Leaving the limits of words (of the word-body). I like to think of Meneghetti’s images as belonging to a world which is still historically and socially without language: a world where it is not taken for granted that relations will occur, even when the possibility exists, as happens with human bodies are in a coma or brain damaged or in cases that the world of communication defines as ignorant, illiterate or disabled. I like to see it as “beauty by chance”: without civilisation, indeed without air to breathe, exactly like lunar or Martian landscapes. What is striking about its form of representation of the world’s physical interiority is the fact that he can give it a title and can often define it as a “portrait”. The word portrait stands at the meeting point of representation and contract. Meneghetti here is portraying the names of art, the possibility that art has of naming, the privileges that art has acquired or lost in this field. Today and artist portrays the conventions and the inconveniences of the arts but he is also portrayed beyond his will and beyond the will of art itself. It is not my task to decide the intentions and motivations that are instilled into Meneghetti’s images. Yet I do feel that it is profitable to offer a different critical viewpoint than that which the most authoritative critics have hitherto provided. Among today’s art critics, I much prefer the “totòs” and the “surly” critics of the present to the institutional politeness of many who, born of the avant-garde of the civilisation of the machine, living off the self-preservation of repetition, remaining exactly as they were even after the generalised TV culture and mass avant-garde à la Calvesi. But even behind the most barbarian, aggressive and spineless voices – where the bones of modernity appear to have been liquefied - the same “museum” model seems to lie hidden: after a systematic irreverence that has lasted too long some fragments of cultural reverence towards the tried and trusted historical figures are surfacing (perhaps out of necessity of interests, be it for tactical, strategic, professional or vocational reasons).
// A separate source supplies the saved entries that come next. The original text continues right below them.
(** * Proxmox MCP server: a shallow embedding of the tool layer

    The tool modules of [src/proxmox_mcp/tools] all follow one pattern: they
    issue one or more calls on the proxmoxer client (the "Facade"), and wrap
    the decoded answer into a [TextContent] whose text is [json.dumps(...)]
    of it, or a formatted summary.  This file models

    - JSON values as Python's [json] module sees them, with [json.dumps]
      (default separators, [ensure_ascii=True]) and [json.loads] (its C
      scanner): a [str] is held as UTF-8, so strings range over all code
      points, written by [json.dumps] as [\uXXXX] escapes and surrogate
      pairs; a [float] is a binary64 value, written with [repr] (the
      shortest round-tripping digits) and read back with a correctly
      rounded [float()];
    - the Facade as a fixed function from requests to decoded answers, and
      a tool as a computation that records the requests it issues;
    - the tools verified below: [get_vms], [create_vm], [reset_vm],
      [delete_vm], [proxmox_request], [service_action], [get_storage], ...,
      every tool that sends a single request ([single_op]), and the
      argument validation done by the tool registration in [server.py]. *)

From Stdlib Require Import String Ascii List ZArith NArith Bool Lia.
Import ListNotations.
Open Scope string_scope.
Open Scope nat_scope.
Set Warnings "-register-all".

(* ------------------------------------------------------------------ *)
(** ** Characters and small string helpers *)

Definition chr (n : nat) : ascii := ascii_of_nat n.
Definition dq : ascii := chr 34.   (* the double quote *)
Definition bsl : ascii := chr 92.  (* the backslash *)

Definition str1 (c : ascii) : string := String c EmptyString.

Definition is_ws (c : ascii) : bool :=
  let n := nat_of_ascii c in
  (Nat.eqb n 32) || (Nat.eqb n 9) || (Nat.eqb n 10) || (Nat.eqb n 13).

Definition is_digit (c : ascii) : bool :=
  let n := nat_of_ascii c in (48 <=? n) && (n <=? 57).

Definition digit_val (c : ascii) : N := N.of_nat (nat_of_ascii c - 48).

Definition digit_char (d : N) : ascii := ascii_of_N (48 + d).

(** [str.startswith] *)
Fixpoint starts_with (p s : string) : bool :=
  match p, s with
  | EmptyString, _ => true
  | String c p', String d s' => Ascii.eqb c d && starts_with p' s'
  | String _ _, EmptyString => false
  end.

(** the [in] operator on two strings *)
Fixpoint contains (p s : string) : bool :=
  starts_with p s ||
  match s with
  | EmptyString => false
  | String _ s' => contains p s'
  end.

(** [s[n:]] *)
Fixpoint str_drop (n : nat) (s : string) : string :=
  match n, s with
  | O, _ => s
  | S n', String _ s' => str_drop n' s'
  | S _, EmptyString => EmptyString
  end.

(** [s[:n]] *)
Fixpoint str_take (n : nat) (s : string) : string :=
  match n, s with
  | O, _ => EmptyString
  | S n', String c s' => String c (str_take n' s')
  | S _, EmptyString => EmptyString
  end.

(** [str.lstrip("/")] *)
Fixpoint lstrip_slash (s : string) : string :=
  match s with
  | String c s' => if Ascii.eqb c "/"%char then lstrip_slash s' else s
  | EmptyString => EmptyString
  end.

(* ------------------------------------------------------------------ *)
(** ** Text

    A Python [str] is held as the UTF-8 encoding of its code points, each
    code point encoded on its own: a lone surrogate (which [json.loads]
    makes of an unpaired [\udXXX] escape) takes the three bytes of its
    value, as the "surrogatepass" error handler writes it. *)

Open Scope Z_scope.

Definition byte (c : ascii) : Z := Z.of_N (N_of_ascii c).
Definition chrZ (z : Z) : ascii := ascii_of_N (Z.to_N z).

(** [chr(cp).encode("utf-8", "surrogatepass")] *)
Definition utf8_enc (cp : Z) : string :=
  if cp <? 0x80 then str1 (chrZ cp)
  else if cp <? 0x800 then
    String (chrZ (0xC0 + Z.shiftr cp 6)) (str1 (chrZ (0x80 + Z.land cp 63)))
  else if cp <? 0x10000 then
    String (chrZ (0xE0 + Z.shiftr cp 12))
      (String (chrZ (0x80 + Z.land (Z.shiftr cp 6) 63))
        (str1 (chrZ (0x80 + Z.land cp 63))))
  else
    String (chrZ (0xF0 + Z.shiftr cp 18))
      (String (chrZ (0x80 + Z.land (Z.shiftr cp 12) 63))
        (String (chrZ (0x80 + Z.land (Z.shiftr cp 6) 63))
          (str1 (chrZ (0x80 + Z.land cp 63))))).

Fixpoint encode (cs : list Z) : string :=
  match cs with
  | [] => EmptyString
  | c :: t => utf8_enc c ++ encode t
  end.

(** a continuation byte [10xxxxxx] *)
Definition cont (c : ascii) : option Z :=
  let b := byte c in
  if (0x80 <=? b) && (b <? 0xC0) then Some (b - 0x80) else None.

(** [bytes.decode("utf-8", "surrogatepass")]: the code points, [None] on a
    malformed sequence *)
Fixpoint decode (s : string) : option (list Z) :=
  match s with
  | EmptyString => Some []
  | String c t =>
      let b := byte c in
      if b <? 0x80 then option_map (cons b) (decode t)
      else if (0xC2 <=? b) && (b <? 0xE0) then
        match t with
        | String c1 t1 =>
            match cont c1 with
            | Some x1 => option_map (cons ((b - 0xC0) * 64 + x1)) (decode t1)
            | None => None
            end
        | EmptyString => None
        end
      else if (0xE0 <=? b) && (b <? 0xF0) then
        match t with
        | String c1 (String c2 t2) =>
            match cont c1, cont c2 with
            | Some x1, Some x2 =>
                let cp := ((b - 0xE0) * 64 + x1) * 64 + x2 in
                if 0x800 <=? cp then option_map (cons cp) (decode t2) else None
            | _, _ => None
            end
        | _ => None
        end
      else if (0xF0 <=? b) && (b <? 0xF5) then
        match t with
        | String c1 (String c2 (String c3 t3)) =>
            match cont c1, cont c2, cont c3 with
            | Some x1, Some x2, Some x3 =>
                let cp := (((b - 0xF0) * 64 + x1) * 64 + x2) * 64 + x3 in
                if (0x10000 <=? cp) && (cp <? 0x110000)
                then option_map (cons cp) (decode t3) else None
            | _, _, _ => None
            end
        | _ => None
        end
      else None
  end.

(** The code points of a string; bytes that are not UTF-8 are read one
    code point per byte. *)
Definition code_points (s : string) : list Z :=
  match decode s with
  | Some cs => cs
  | None => map byte (list_ascii_of_string s)
  end.

Definition is_high (c : Z) : bool := (0xD800 <=? c) && (c <? 0xDC00).
Definition is_low (c : Z) : bool := (0xDC00 <=? c) && (c <? 0xE000).

(** [Py_UNICODE_JOIN_SURROGATES] *)
Definition join_surrogates (hi lo : Z) : Z :=
  Z.lor (Z.shiftl (Z.land hi 0x3FF) 10) (Z.land lo 0x3FF) + 0x10000.

(** [str.upper] and [str.lower]: the ASCII letters, and every character
    whose Python case mapping holds an ASCII character ([str.upper]: "ß"
    is "SS", "ſ" is "S", U+FB05 is "ST", ...; [str.lower]: U+0130 is "i"
    and U+0307, the Kelvin sign is "k").  Any other character keeps its
    code point: its Python mapping, if it has one, is again free of ASCII,
    and the tools only compare or search the result with ASCII literals. *)
Definition upper_cp (c : Z) : list Z :=
  if (97 <=? c) && (c <=? 122) then [c - 32]
  else if c =? 0xDF then [83; 83]
  else if c =? 0x131 then [73]
  else if c =? 0x149 then [0x2BC; 78]
  else if c =? 0x17F then [83]
  else if c =? 0x1F0 then [74; 0x30C]
  else if c =? 0x1E96 then [72; 0x331]
  else if c =? 0x1E97 then [84; 0x308]
  else if c =? 0x1E98 then [87; 0x30A]
  else if c =? 0x1E99 then [89; 0x30A]
  else if c =? 0x1E9A then [65; 0x2BE]
  else if c =? 0xFB00 then [70; 70]
  else if c =? 0xFB01 then [70; 73]
  else if c =? 0xFB02 then [70; 76]
  else if c =? 0xFB03 then [70; 70; 73]
  else if c =? 0xFB04 then [70; 70; 76]
  else if c =? 0xFB05 then [83; 84]
  else if c =? 0xFB06 then [83; 84]
  else [c].

Definition lower_cp (c : Z) : list Z :=
  if (65 <=? c) && (c <=? 90) then [c + 32]
  else if c =? 0x130 then [105; 0x307]
  else if c =? 0x212A then [107]
  else [c].

Definition upper (s : string) : string := encode (flat_map upper_cp (code_points s)).
Definition lower (s : string) : string := encode (flat_map lower_cp (code_points s)).

Close Scope Z_scope.

(* ------------------------------------------------------------------ *)
(** ** Decimal integers, as [str(int)] prints them *)

Fixpoint dec_acc (fuel : nat) (n : N) (acc : string) : string :=
  match fuel with
  | O => acc
  | S f =>
      let acc' := String (digit_char (n mod 10)) acc in
      if (n <? 10)%N then acc' else dec_acc f (n / 10)%N acc'
  end.

Definition dec_N (n : N) : string := dec_acc (S (N.to_nat (N.log2 n))) n EmptyString.

Definition dec_Z (z : Z) : string :=
  match z with
  | Z0 => "0"
  | Zpos p => dec_N (Npos p)
  | Zneg p => String "-" (dec_N (Npos p))
  end.


(* ------------------------------------------------------------------ *)
(** ** Floats: IEEE 754 binary64, as Python's [float] *)

Open Scope Z_scope.

(** [FFin neg m e] is the finite value (-1)^neg * m * 2^e, [FInf neg] an
    infinity, [FNaN] a NaN. *)
Inductive pyfloat : Type :=
| FFin (neg : bool) (m e : Z)
| FInf (neg : bool)
| FNaN.

(** The pair (m, e) of a binary64 value: a normal 53-bit significand, or a
    subnormal one (zero included) at the least exponent. *)
Definition fl_canon (m e : Z) : bool :=
  ((2^52 <=? m) && (m <? 2^53) && (-1074 <=? e) && (e <=? 971))
  || ((0 <=? m) && (m <? 2^52) && (e =? -1074)).

(** The rational [num / den] divided by 2^k, and by 10^k, as a pair. *)
Definition scale2 (num den k : Z) : Z * Z :=
  (num * 2 ^ Z.max 0 (- k), den * 2 ^ Z.max 0 k).
Definition scale10 (num den k : Z) : Z * Z :=
  (num * 10 ^ Z.max 0 (- k), den * 10 ^ Z.max 0 k).

(** floor(log2 (num / den)), for [num, den > 0] *)
Definition flog2 (num den : Z) : Z :=
  let d := Z.log2 num - Z.log2 den in
  let '(n', d') := scale2 num den d in
  if d' <=? n' then d else d - 1.

(** The binary64 magnitude nearest to [num / den > 0], ties to even, as
    its pair (m, e); [None] when it rounds past the largest finite
    value. *)
Definition round_mag (num den : Z) : option (Z * Z) :=
  let e := Z.max (flog2 num den - 52) (-1074) in
  let '(n', d') := scale2 num den e in
  let q := n' / d' in
  let r := n' mod d' in
  let m := if d' <? 2 * r then q + 1
           else if 2 * r =? d' then (if Z.odd q then q + 1 else q)
           else q in
  let '(m, e) := if m =? 2^53 then (2^52, e + 1) else (m, e) in
  if 971 <? e then None else Some (m, e).

(** [float(s)] ([_Py_dg_strtod]) of a numeral with the digits [D] and the
    exponent [E], the value D * 10^E, rounded to nearest *)
Definition float_of_dec (neg : bool) (D E : Z) : pyfloat :=
  if D =? 0 then FFin neg 0 (-1074)
  else
    let '(num, den) := scale10 D 1 (- E) in
    match round_mag num den with
    | Some (m, e) => FFin neg m e
    | None => FInf neg
    end.

Definition fl_eqb (a b : pyfloat) : bool :=
  match a, b with
  | FFin n1 m1 e1, FFin n2 m2 e2 => Bool.eqb n1 n2 && (m1 =? m2) && (e1 =? e2)
  | FInf n1, FInf n2 => Bool.eqb n1 n2
  | FNaN, FNaN => true
  | _, _ => false
  end.

(** floor(log10 (num / den)), for [num, den > 0] and a quotient in the
    range of the floats: [k0] is within one of it. *)
Definition flog10 (num den : Z) : Z :=
  let k0 := (Z.log2 num - Z.log2 den) * 1233 / 4096 in
  let ge k := let '(n', d') := scale10 num den k in d' <=? n' in
  if ge (k0 + 1) then k0 + 1 else if ge k0 then k0 else k0 - 1.

(** The digit loop of [_Py_dg_dtoa] in mode 0, for the positive value
    [x = num / den] of decimal exponent [k]: at the n-th digit the
    candidates are the first n digits of [x] ([lo]) and the next n-digit
    number ([lo + 1]); the first n at which one of them reads back as [x]
    gives the digits, the nearer one when both do (a tie goes to the even
    last digit).  The result (C, E) stands for C * 10^E. *)
Fixpoint dtoa_loop (fuel : nat) (x : pyfloat) (num den k n : Z) : option (Z * Z) :=
  match fuel with
  | O => None
  | S f =>
      let s := n - 1 - k in
      let '(n', d') := scale10 num den (- s) in
      let lo := n' / d' in
      let r := n' mod d' in
      let lo_ok := fl_eqb (float_of_dec false lo (- s)) x in
      let hi_ok := fl_eqb (float_of_dec false (lo + 1) (- s)) x in
      if lo_ok && hi_ok then
        Some (if (d' <? 2 * r) || ((2 * r =? d') && Z.odd lo) then lo + 1 else lo, - s)
      else if lo_ok then Some (lo, - s)
      else if hi_ok then Some (lo + 1, - s)
      else dtoa_loop f x num den k (n + 1)
  end.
Behind Meneghetti’s forty-year journey which from decoupage has now arrived at the ultrasonography of living nature, it would be vile treason to see the reassuring return to a guarantee of artistic quality, a “trade-mark” of the art institutions, just slightly disturbed by the a shift in the wind. I feel that a different adventure would be more fascinating (fascinating in the charm and passion which encourages advertising to be ahead not because it overcomes conventional creativity but because it dwells in the entrails of the world, in its most fertile banality): the courage and daring not to rely on the safety of frames. Wanting to do without. To look, as x-rays do, elsewhere. An elsewhere of separation, of non-return and not of inclusion. The impulse which might drive this choice – where what is rarefied is not only human skin but also the painter’s canvass – is in what is repelling rather than what is familiar.